In order to ensure that the model can cover all sizes of human heads while ensuring light weight, the backbone network is well designed, the maximum receptive field size is 767, and the human head area of three data sets can be completely covered. The main network structure is divided into 4 sub-intensive context modules, namely Deneblock _1, Deneblock _2, Deneblock _3 and Deneblock _ 4. The dense context module effectively ensures the information flow of the network layer and can reserve more multi-scale context characteristics. The Denseblock _1 is formed by stacking ten feature extraction blocks, the feature extraction blocks are respectively a convolution layer with a convolution kernel size of 3 multiplied by 64 (length multiplied by width multiplied by the number of channels), a batch normalization layer and a ReLu activation function combination module with a step length of 2, and the output size is 1/4 of input; nine convolution layers with convolution kernel size of 3 multiplied by 64 and step length of 1, a batch normalization layer and a ReLu activation function combination module, wherein a dense connection mode is adopted among the nine modules, and the size of the feature map is kept unchanged in the calculation process. The structure of Denseblock _2, Densblock _3 and Densblock _4 is completely the same, and the Densblock _4 is formed by stacking five feature extraction blocks, wherein the feature extraction blocks are respectively a convolution layer, a batch normalization layer and a ReLu activation function combination module, the convolution core size of which is 3 multiplied by 128 and the step length of which is 2, and the output size is 1/2 of input; the four convolution kernels are 3 multiplied by 64, the convolution layer with the step length of 1, the batch normalization layer and the ReLu activation function combination module, a dense connection mode is adopted among the four modules, and the size of the feature map is kept unchanged in the calculation process. The Densblock _5 is formed by stacking three repeated feature extraction blocks, each feature extraction block is composed of a convolution layer with convolution kernel size of 3 x 128 and step length of 1, a batch normalization layer and a ReLu activation function, dense connection is also adopted among the feature extraction blocks, and the feature graph size in the calculation process is kept unchanged.

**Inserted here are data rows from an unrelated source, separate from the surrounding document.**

Section ScanFacts.
Context `{Unicode} `{RegexpEngine} `{Kubernetes}.

(** The message [report] writes for a match, [None] when the slice
    expression panics. *)
Definition snippet (a : Application) (obj : KubernetesObject.t)
           (loc : Z * Z) : option string :=
  let start := GoInt.sub (fst loc) (ShowTails a) in
  let end_ := GoInt.add (snd loc) (ShowTails a) in
  let start := if start <? 0 then 0 else start in
  let max := len (KubernetesObject.Object obj) in
  let end_ := if end_ >? max then max else end_ in
  match slice (KubernetesObject.Object obj) start end_ with
  | None => None
  | Some text => Some (ReplaceAll text newline " ")
  end.

Definition reported (obj : KubernetesObject.t) (text : string) : Event :=
  Log LevelInfo (attrsOf obj) text.

Definition ignored (obj : KubernetesObject.t) : Event :=
  Log LevelDebug (attrsOf obj) "ignored".

(** [excluded a obj]: the condition of the first [if] of the loop body
    of [search]. *)
Definition excluded (a : Application) (obj : KubernetesObject.t) : bool :=
  match exceptRe a with
  | Some re =>
      MatchString re (KubernetesObject.Namespace obj ++ "/"
                      ++ KubernetesObject.Name obj)
  | None => false
  end.

Lemma report_run (obj : KubernetesObject.t) (loc : Z * Z) (st : State) :
  report obj loc st =
  match snippet (app st) obj loc with
  | Some text => Returned tt (logged st [reported obj text])
  | None => Panicked st
  end.
Proof.
  unfold report, snippet, bind, this. cbv zeta.
  destruct (slice _ _ _); reflexivity.
Qed.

Because the receptive fields of the networks in different stages of the designed model are different in size, heads with different sizes can be covered by receptive fields with corresponding sizes or larger sizes. According to the receptive field calculated by the formula (4), the invention sets six branches of intermediate supervision, see fig. 2.

Wherein l_kDenotes the size of the corresponding receptive field of the k-th layer, f_kIs the pooling size, s, of the convolution kernel or pooling layer of the k-th layer_hIndicating the step size corresponding to the h-th layer convolution.

The sizes of the receptive fields corresponding to Branch _1-6 are 39, 71, 143, 287, 575 and 767 respectively. The head size intervals detected by the corresponding six branches are set to [3, 15], [15, 30], [30, 60], [60, 120], [120, 240], [240, 480 ]. Due to the adoption of the image enhancement strategy of random scaling, the scaling is 0.7-1.6, even if the maximum size 480 of the human head interval is 768 after being amplified by 1.6 times of the maximum scaling, the maximum receptive field is just corresponding to. The maximum human head actual size of the three data sets is 382 multiplied by 382 through statistics and does not exceed 480, so that the receptive field of the network can completely cover all sizes of human head regions including the zoomed human head region, and the rationality of the network design is also proved.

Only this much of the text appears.